Pressured by labor unions and their political allies, California Attorney General Kamala Harris has made her first big political gamble as a candidate to replace retiring Sen. Barbara Boxer in 2016.
Urged to intervene in a hot-blooded dispute over the fate of six beleaguered Catholic hospitals, Harris approved their sale to Prime Healthcare Services. But she attached a stringent list of conditions designed to satisfy the Service Employees International Union and other Prime critics.
The decision sparked its own wave of criticism, plunging the sale itself into doubt. And Harris has so far declined to comment.
Among other demands, Harris’ solution would require several key changes well in excess of what Prime had originally agreed to. KPCC reported that, to acquire the hospitals, Prime will have to ensure Medi-Cal and Medicare participation guarantees for all outstanding pensions and — most critically — a “10-year commitment for emergency services at some of the hospitals.”
According to the Los Angeles Times, “The hospitals would be required to provide abortion and other reproductive health services that the Daughters of Charity would not” because they are an order of Catholic nuns.
Harris’s measures come on the heels of a lengthy process involving several consultants’ reports, six public meetings and 14,000 comments delivered to her office, according to the San Jose Mercury News. As the San Francisco Chronicle noted, the Attorney General’s office is required to authorize conversions from non-profit to for-profit status.
In an effort to save the hospitals from closure without offending workers’ groups, she turned to the report’s recommendation of a laundry list of conditions — some 70 pages of them. Prime unsuccessfully pressed the Attorney General’s office to ease from some of the consultants’ recommendations, reported the Mercury News. In its original deal with the hospital chain, for instance, Prime accepted specified commitments that terminated after five years, not 10.
Hospital politics
The nonprofit chain of six hospitals, which includes the St. Vincent Medical Center in the heart of Los Angeles, has long been in need of a buyer. But the hospitals found themselves at the epicenter of a political conflict, implicating not only health care but race, class and the economy.

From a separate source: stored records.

Lemma spread2_ok : forallb (fun i => spread_check spread2 2 (Z.of_nat i)) (seq 0 256) = true.
Proof. vm_compute. reflexivity. Qed.
Lemma spread4_ok : forallb (fun i => spread_check spread4 4 (Z.of_nat i)) (seq 0 256) = true.
Proof. vm_compute. reflexivity. Qed.
Lemma spread8_ok : forallb (fun i => spread_check spread8 8 (Z.of_nat i)) (seq 0 256) = true.
Proof. vm_compute. reflexivity. Qed.

Lemma low_byte c r : 0 <= c < 256 -> 0 <= r -> byte_of c r = if r =? 0 then c else 0.
Proof.
  move=> Hc Hr. rewrite -{1}(Z.add_0_r c) -{1}(Z.mul_0_r 256) byte_of_cons //.
Qed.

Lemma written_ext m dest n f g m' :
  (forall i, 0 <= i < n -> f i = g i) -> written m dest n f m' -> written m dest n g m'.
Proof. move=> Hfg Hw x. rewrite Hw. case: withinP => Hx //. rewrite Hfg //. lia. Qed.

(** What [memset] writes at offset [i]: the byte, but in sizes that are a
    multiple of 4 and not of 8, or even and not a multiple of 4, only once per
    unit, followed by zeros *)
Definition set_byte (c n i : Z) : Z :=
  let c := c mod 256 in
  if (n mod 8 =? 0) || (n mod 2 =? 1) then c
  else if n mod 4 =? 0 then (if i mod 4 =? 0 then c else 0)
  else (if i mod 2 =? 0 then c else 0).

Lemma land_255 c : Z.land c 0xff = c mod 256.
Proof. exact: (Z.land_ones c 8). Qed.

Lemma fill_units k m dest v n (f : Z -> Z) :
  (0 < k)%nat -> n mod Z.of_nat k = 0 -> range m dest n ->
  (forall i, 0 <= i -> byte_of v (i mod Z.of_nat k) = f i) ->
  runs (fill k dest v (n / Z.of_nat k);; ret dest) m (fun r m' => r = dest /\ written m dest n f m').
Proof.
  move=> Hk Hm Hr Hf. have Hu := units n (Z.of_nat k) ltac:(lia) Hm. have Hn := r_pos _ _ _ Hr.
  apply: (runs_bind _ _ _ (fun _ => written m dest n f)); last by move=> [] m' Hw; apply: runs_ret.
  rewrite -{2}Hu. apply: runs_mono; first (apply: fill_ok; [apply Z.div_pos; lia | lia | by rewrite Hu]).
  move=> [] m'. apply: written_ext => i Hi. apply: Hf. lia.
Qed.

Lemma memset_ok m dest c n :
  range m dest n -> runs (memset dest c n) m (fun r m' => r = dest /\ written m dest n (set_byte c n) m').
Proof.
  move=> Hr. rewrite /memset land_255. have Hc := Z.mod_pos_bound c 256 ltac:(lia).
  destruct (size_8 n) as [-> ->], (size_4 n) as [-> ->], (size_2 n) as [-> ->].
  have H8 := Z.mod_pos_bound n 8 ltac:(lia). have Hd8 := Z.div_mod n 8 ltac:(lia).
  have H4 := Z.mod_pos_bound n 4 ltac:(lia). have Hd4 := Z.div_mod n 4 ltac:(lia).
  have H2 := Z.mod_pos_bound n 2 ltac:(lia). have Hd2 := Z.div_mod n 2 ltac:(lia).
  case: (Z.eqb_spec (n mod 8)) => E8.
  { apply: (fill_units 8); [lia | done | done | move=> i Hi]. rewrite /set_byte E8 /=. apply: (spread_ok spread8 8); [exact: spread8_ok | done | by apply Z.mod_pos_bound]. }
  case: (Z.eqb_spec (n mod 4)) => E4.
  { apply: (fill_units 4); [lia | done | done | move=> i Hi]. rewrite /set_byte (proj2 (Z.eqb_neq _ _) E8) (_ : n mod 2 = 0); first lia.
    rewrite E4 /= low_byte //. apply Z.mod_pos_bound. lia. }
  case: (Z.eqb_spec (n mod 2)) => E2.
  { apply: (fill_units 2); [lia | done | done | move=> i Hi]. rewrite /set_byte (proj2 (Z.eqb_neq _ _) E8) (proj2 (Z.eqb_neq _ _) E4) E2 /=.
    rewrite low_byte //. apply Z.mod_pos_bound. lia. }
  rewrite -{1}(Z.div_1_r n). apply: (fill_units 1); [lia | exact: Z.mod_1_r | done | move=> i Hi].
  rewrite Z.mod_1_r byte_of_0 Z.mod_small // /set_byte (_ : n mod 2 = 1); first lia. by rewrite orb_true_r.
Qed.

(** The bytes that [memset] of string.c reaches *)
Definition generic_reach (n : Z) : Z := if Z.land n 0x11 =? 0 then n - n mod 4 else n.

Lemma memset_generic_ok m dest c n :
  range m dest n ->
  runs (memset_generic dest c n) m (fun r m' => r = dest /\ written m dest (generic_reach n) (fun _ => c mod 256) m').
Proof.
  move=> Hr. rewrite /memset_generic /generic_reach land_255. have Hc := Z.mod_pos_bound c 256 ltac:(lia).
  destruct (size_4 n) as [_ ->], (size_2 n) as [-> ->].
  have H4 := Z.mod_pos_bound n 4 ltac:(lia). have Hd4 := Z.div_mod n 4 ltac:(lia). have Hn := r_pos _ _ _ Hr.
  case: (Z.eqb_spec (Z.land n 17)) => E17.
  { have En : (n - n mod 4) / 4 = n / 4 by rewrite {1}Hd4 Z.add_simpl_r Z.mul_comm Z.div_mul.
    rewrite -En. apply: (fill_units 4); first lia.
    - by rewrite {1}Hd4 Z.add_simpl_r Z.mul_comm Z.mod_mul.
    - apply: (range_sub _ _ _ _ _ Hr); lia.
    - move=> i Hi. apply: (spread_ok spread4 4); [exact: spread4_ok | done | by apply Z.mod_pos_bound]. }
  case: (Z.eqb_spec (n mod 2)) => E2.
  - apply: (fill_units 2); [lia | done | done | move=> i Hi]. apply: (spread_ok spread2 2); [exact: spread2_ok | done | by apply Z.mod_pos_bound].
  - rewrite -{1}(Z.div_1_r n). apply: (fill_units 1); [lia | exact: Z.mod_1_r | done | move=> i Hi].
    by rewrite Z.mod_1_r byte_of_0 Z.mod_small.
Qed.

(** ** Strings *)

(** The string [l] is at [a]. *)
Record cstr m a (l : list Z) : Prop := {
  cs_lo : 0 <= a;
  cs_hi : a + Z.of_nat (length l) < 2 ^ 64;
  cs_at : forall i b, l !! i = Some b -> m !! (a + Z.of_nat i) = Some b;
  cs_char : Forall (fun b => b <> 0) l;
  cs_end : m !! (a + Z.of_nat (length l)) = Some 0
}.

(** Distinct addresses with memory are at most as many as there are bytes. *)
Lemma walk_bound m (f : Z -> Z) (n : nat) :
  (forall i, 0 <= i < Z.of_nat n -> is_Some (m !! f i)) ->
  (forall i j, 0 <= i < Z.of_nat n -> 0 <= j < Z.of_nat n -> f i = f j -> i = j) -> (n <= size m)%nat.
Proof.
  move=> Hm Hinj. set l := (fun i => f (Z.of_nat i)) <$> seq 0 n.
  have Hnd : NoDup l.
  { apply: NoDup_fmap_2_strong; last exact: NoDup_seq. move=> i j /elem_of_seq Hi /elem_of_seq Hj E.
    have := Hinj (Z.of_nat i) (Z.of_nat j) ltac:(lia) ltac:(lia) E. lia. }
  have Hlen : length l = n by rewrite /l length_fmap length_seq.
  rewrite -Hlen -(size_list_to_set (C := gset Z) l) // -(size_dom (D := gset Z)). apply: subseteq_size => x.
  rewrite elem_of_list_to_set elem_of_dom => Hx. apply list_elem_of_fmap in Hx as [i [-> Hi]].
  apply elem_of_seq in Hi. apply: Hm. lia.
Qed.

Lemma cstr_char m a l i b : cstr m a l -> l !! i = Some b -> m !! (a + Z.of_nat i) = Some b /\ b <> 0.
Proof.
  move=> Hc Hi. split; first exact: (cs_at _ _ _ Hc). exact: (Forall_lookup_1 _ _ _ _ (cs_char _ _ _ Hc) Hi).
Qed.

Lemma cstr_range m a l : cstr m a l -> range m a (Z.of_nat (length l) + 1).
Proof.
  move=> [? ? Hat _ Hend]. split; try lia. move=> x Hx.
  case: (decide (x = a + Z.of_nat (length l))) => [->|Hne]; first by rewrite Hend.
  destruct (lookup_lt_is_Some_2 l (Z.to_nat (x - a))) as [b Hb]; first lia. apply Hat in Hb.
  rewrite Z2Nat.id in Hb; first lia. rewrite (_ : a + (x - a) = x) in Hb; first lia. by rewrite Hb.
Qed.

Lemma cstr_bound m a l : cstr m a l -> (length l < size m)%nat.
Proof.
  move=> Hc. apply: (walk_bound m (fun i => a + i) (S (length l))); last by move=> *; lia.
  move=> i Hi. apply: (r_mem _ _ _ (cstr_range _ _ _ Hc)). lia.
Qed.

(** Reading a character of the string, or its end *)
Lemma load_char m a l i :
  cstr m a l -> 0 <= i <= Z.of_nat (length l) ->
  load8 (a + i) m = Ok (default 0 (l !! Z.to_nat i), m) /\
  (default 0 (l !! Z.to_nat i) = 0 <-> i = Z.of_nat (length l)).
Proof.
  move=> Hc Hi. case: (Hc) => ? ? Hat _ Hend. rewrite /load8 w64_small; first (unfold in64; lia).
  destruct (l !! Z.to_nat i) as [b|] eqn:Hb.
  - have Hlt := lookup_lt_Some _ _ _ Hb. destruct (cstr_char _ _ _ _ _ Hc Hb) as [Hm Hnz].
    rewrite Z2Nat.id in Hm; first lia. rewrite Hm /=. split; [done|]. split; [done | lia].
  - apply lookup_ge_None_1 in Hb. rewrite (_ : i = Z.of_nat (length l)); first lia. by rewrite Hend.
Qed.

As the Times reported, the lack of a deal put at stake some 7,600 jobs that have been delivering care to lower-income neighborhoods in Los Angeles.
It was a golden opportunity for Prime, which was willing to make unusual concessions in order to forge the deal. “In October, Prime Healthcare agreed to pay about $843 million in cash and assumed debt to acquire the six hospitals,” the Times noted. “A key part of the agreement was Prime Healthcare’s promise to assume $300 million of liability for the pensions of 17,000 current and former Daughters of Charity employees.”
On the other hand, Prime has developed a reputation in Southern California for swiftly acquiring a big portfolio of hospitals, thanks to a strategy of turning around struggling institutions by whipping their cost structures into shape. For labor unions and their allies, that was a problem.
SEIU’s United Health Workers West, which backed Harris’ decision, has suspected Prime of planning to cut not only costs but jobs and services. Adding to the climate of acrimony, a San Bernardino Superior Court Judge recently found that Prime violated a court order by “needlessly admitting emergency room patients into its Chino hospital,” according to KPCC.
An uncertain prognosis
While unions may be placated for the moment, Harris has yet to score a clean political victory. Prime’s executives have not lost the ability to walk away from the negotiating table. And after a weekend spent looking at options, the Times reported, they have not yet made a decision:
“‘We hope to have a decision within a week,’ said Dr. Kavitha Reddy Bhatia, vice president of clinical transformation for Prime Healthcare and daughter of the company’s founder, Dr. Prem Reddy.”
Hospital executives haven’t finished scrutinizing Harris’ proposal either.
The sooner they press Prime for an answer, the sooner they will discover whether they will face what Harris has strained to prevent — Chapter 11 bankruptcy.